As part of the relaxed measures, indoor restaurants and bars will be allowed, and fitness centers, cinemas, casinos, theaters and conference centers are among the companies that have received the green light to reopen with public health measures in place.
“With the reopening of many previously closed businesses and services, there may be a tendency to think that we can all simply go back to our previous way of doing things,” said Urbantke. “It certainly isn’t. ”

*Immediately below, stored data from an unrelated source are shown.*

(** C7, as the code has it: the equity curve of a run is the image of its
    day log; the peak of each day is the running maximum of
    initialCapital and the equities so far; and on every day, with [eq] the
    day's equity and [peak] that maximum, drawdownPercent is
    (peak - eq) / peak * 100 when peak > 0 and 0 when peak <= 0, it is
    never negative, it is 0 when eq equals peak, and it is at most 100
    when eq is not negative.  The same bounds hold for the two-decimal
    value stored in the equity point (in hundredths: 0 to 10000). *)
Theorem C7_drawdown_bounds config fullData r :
  runBacktest config fullData = Some r ->
  let log := runLog config fullData in
  equityCurve r = map point_of log /\
  (exists d0 rest,
      filterData config fullData = d0 :: rest /\
      map (fun e => peakEquity e.2) log =
      running_max (initialCapital config d0) (map (fun e => e.1.2) log)) /\
  Forall (fun e =>
            let eq := e.1.2 in
            let peak := peakEquity e.2 in
            let dd := drawdown peak eq in
            ep_drawdown (point_of e) = toFixed 2 dd /\
            (0 < peak -> dd = ((peak - eq) / peak) * 100) /\
            (peak <= 0 -> dd = 0) /\
            0 <= dd /\
            (0 <= eq -> dd <= 100) /\
            (eq == peak -> dd == 0) /\
            (0 <= ep_drawdown (point_of e))%Z /\
            (0 <= eq -> (ep_drawdown (point_of e) <= 10000)%Z) /\
            (eq == peak -> ep_drawdown (point_of e) = 0%Z)) log.
Proof.
  intros Hrun log. split; [exact (runBacktest_log _ _ _ Hrun)|].
  destruct (runBacktest_inv _ _ _ Hrun) as (d0 & d1 & rest & Hf & _).
  assert (Hlog : log = dayLog config None (d0 :: d1 :: rest) (initState config d0)).
  { unfold log, runLog. rewrite Hf. reflexivity. }
  split.
  - exists d0, (d1 :: rest). split; [exact Hf|].
    rewrite Hlog. apply dayLog_peaks.
  - rewrite Hlog.
    eapply Forall_impl; [apply dayLog_below_peak|].
    intros [[d eq] st'] Hle. simpl in Hle. simpl.
    assert (H0 : 0 <= drawdown (peakEquity st') eq) by (apply drawdown_nonneg, Hle).
    split; [reflexivity|].
    split; [apply drawdown_pos|]. split; [apply drawdown_nonpos|].
    split; [exact H0|]. split; [apply drawdown_le_100|].
    split; [apply drawdown_at_peak|].
    split; [apply toFixed_nonneg, H0|].
    split.
    + intros Hq. apply toFixed_2_le_100; [exact H0 | apply drawdown_le_100, Hq].
    + intros Hq. apply toFixed_zero, drawdown_at_peak, Hq.
Qed.

Lemma C7_drawdown_bounds_witness :
  exists r,
    runBacktest Scenario.cfg Scenario.series = Some r /\
    equityCurve r = map point_of (runLog Scenario.cfg Scenario.series).
Proof.
  destruct (runBacktest_some Scenario.cfg Scenario.series) as [r Hr];
    [vm_compute; lia|].
  exists r. split; [exact Hr|].
  exact (proj1 (C7_drawdown_bounds Scenario.cfg Scenario.series r Hr)).
Defined.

She said physical remoteness, face coverings and frequent hand washing have become “even more important” to help prevent the spread of COVID-19.
On Saturday, an outbreak of COVID-19 was reported at the Brierwood Gardens long-term care and retirement home in Brantford. The outbreak was declared when a staff member, who works in both the retirement home and in a long-term care facility, tested positive.
Urbantke said that since Tuesday, tests have been carried out with residents and staff of Brierwood, without positive results.
There have been four local deaths related to COVID-19.
Of the 134 positive cases to date, 58% are women and 42% men.
The age group with the most cases is 40 to 59 with 36%, followed by 20 to 39 with 31%.
Seventy-three percent of the cases were contracted through close contact with someone with the virus; 16% thanks to dissemination in the community; and 10% by travel.
As of Tuesday, 14,762 tests had been administered, most of them at the Brantford General Hospital Assessment Center.
On Monday, another case of COVID-19 was confirmed in the Six Nations of the Grand River, bringing the total number of cases to 15.
Ohsweken public health officials say that contact tracing is underway and that all identified contacts have been instructed to begin self-isolation.
To date, the Six Nations COVID-19 Assessment Center has performed 1,076 tests.
“We all feel a little more comfortable in our daily activities since the start of phase 2 of the recovery plan, but this last confirmed case is a brutal reminder that the virus is still found in and around the territory of the Six Nations, “said Lori Davis Hill, director of the Six Nations Health Service.
“Everyone should continue to behave as if they had the virus and did not want to spread it, and as if everyone had the virus and did not want to contract it.”
Davis Hill said public health officials are also reminding community members of their responsibility for contact tracing, “a tool that continues to be extremely effective in finding and containing the COVID-19 virus, but only when an infected person can list the people they have been in contact with in the past 14 days. ”
“If you can’t remember the names of everyone you’ve been in contact with in the past two weeks, you may be doing too much and you should consider reducing your interactions with others.”